On Behalf of | Jan 2, 2020 | Auto Accidents

A motor vehicle collision can have an impact on your life that persists for months or even for the rest of your life. Whether you suffered severe injuries or a loved one got hurt, you may be struggling to cover medical bills while also dealing with the loss of income the injury caused.

If you are like most Colorado drivers, you will probably assume that your motor vehicle insurance policy will protect you from the financial consequences of a crash. However, that will depend on the nature of the crash and the kind of coverage that you carry.

Your success in negotiating with the insurance company and getting the compensation you need will also depend on how you handle the claims process.

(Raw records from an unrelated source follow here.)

Lemma answer_error r code what :
  known_type (req_type r) →
  answer (req_id r) (req_client_info r) (send_error_reply r code what).
Proof.
  intros [Ht|Ht]; unfold send_error_reply; rewrite Ht.
  - change (TAGGED_REQ_VERSION =? TAGGED_REQ_VERSION)%Z with true. cbv iota.
    unfold send_tagged_error_reply, tagged_error_reply, reply_hdr_tagged_err.
    rewrite <- app_assoc. by constructor.
  - change (CNAM_REQ_VERSION =? TAGGED_REQ_VERSION)%Z with false.
    change (CNAM_REQ_VERSION =? CNAM_REQ_VERSION)%Z with true. cbv iota.
    unfold send_json_error_reply, json_error_reply, reply_hdr_cnam.
    rewrite <- app_assoc. by constructor.
Qed.

Lemma answer_reply_same r r' :
  known_type (req_type r) → same_request r r' →
  answer (req_id r) (req_client_info r) (send_reply r').
Proof.
  intros Ht (Hi & Ht' & _ & Hc & _). rewrite <- Hi, <- Hc. apply answer_reply. by rewrite Ht'.
Qed.

Lemma answer_error_same r r' code what :
  known_type (req_type r) → same_request r r' →
  answer (req_id r) (req_client_info r) (send_error_reply r' code what).
Proof. intros Ht Hs. rewrite (send_error_reply_same r r') by done. by apply answer_error. Qed.

(** The number and the type of a decoded datagram. *)
Lemma decode_known v :
  match decode v with
  | DTooShort => True
  | DBadType i _ => (0 ≤ i < 2 ^ 32)%Z
  | DShortHeader i _ t | DMalformed i _ t | DRequest i _ t _ => (0 ≤ i < 2 ^ 32)%Z ∧ known_type t
  end.
Proof.
  destruct v as [|b0 [|b1 [|b2 [|b3 [|d [|t rest]]]]]]; cbn [decode]; try exact I.
  pose proof (of_le32_range b0 b1 b2 b3) as Hr.
  destruct (Z.eqb_spec (ord t) 0) as [E|_]; [|destruct (Z.eqb_spec (ord t) 1) as [E|_]; [|done]].
  - rewrite E. destruct rest as [|n p]; [by split; [|left]|].
    unfold decode_payload. destruct (_ <=? _)%Z; (split; [done|by left]).
  - rewrite E. destruct rest as [|n0 [|n1 [|n2 [|n3 p]]]]; try (by split; [|right]).
    unfold decode_payload. destruct (_ <=? _)%Z; (split; [done|by right]).
Qed.

(** The request of an accepted datagram, with what the resolver relies
    on. *)
Lemma parsed_accepted ci r v i :
  request_id (decode v) = Some i → accepted (decode v) = true →
  let r' := fst (parsed ci r (decode v)) in
  snd (parsed ci r (decode v)) = Ret tt ∧
  req_id r' = i ∧ (0 ≤ i < 2 ^ 32)%Z ∧ known_type (req_type r') ∧
  req_client_info r' = ci ∧ is_done r' = is_done r.
Proof.
  intros Hi Ha. pose proof (decode_known v) as Hk.
  destruct (decode v) as [|? ?|? ? ?|? ? ?|i' d t p]; try done.
  injection Hi as [= ->]. destruct Hk. by destruct r.
Qed.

Never apologize or admit fault

It is common practice to apologize if your actions could cause inconvenience or stress for others. That could mean that you feel the need to apologize to the other driver at the scene of the crash, even though they clearly caused the accident. You might also feel compelled to apologize to the police officer responding to the collision or even the insurance agent taking down your claim information.

It is possible for savvy attorneys to use even the blandest of apologies as evidence that you believe yourself to be at least partially at fault in a crash. A finding of partial responsibility, also known as comparative liability, will drastically reduce how much you can get from insurance companies or a personal injury lawsuit.

Don’t make an official statement without someone in your corner

If the other driver caused the crash, their insurance company will likely be the one that ends up paying the claim. Whether it is a different business or the same company you use for your insurance, you need to be careful about what statements you make to the insurance company in the wake of the crash.

Specifically, you need to protect against implicating yourself during a recorded statement. Insurance adjusters and investigators will intentionally ask leading questions meant to get people to implicate themselves. The goal is to limit the liability the company has for the financial consequences of the crash.

While it may not be as pressing as representation for a police interview, having an attorney advocating for you during an insurance statement could prevent you from a minor mistake that drastically impacts your rights.

Don’t jump when the company offers you a settlement

After the insurance carrier determines faults and reviews the costs you’ve incurred due to the crash, they will likely make a settlement offer. Making a lump sum settlement offer is a common strategy that companies use to limit their future liability for a claim. The amount of the offer may seem tempting at first, but you do need to carefully review it before you accept it.

The total cost of the lost wages, medical expenses and property damage you suffered in the crash could well exceed the settlement amount. Once you accept the settlement, you likely waive your right to seek any future compensation related to the injuries from the crash. Your lawyer can help you review a settlement and determine if the amount is appropriate. If they advise you that it is not, they can help you counter the initial settlement offer and negotiate for a better outcome.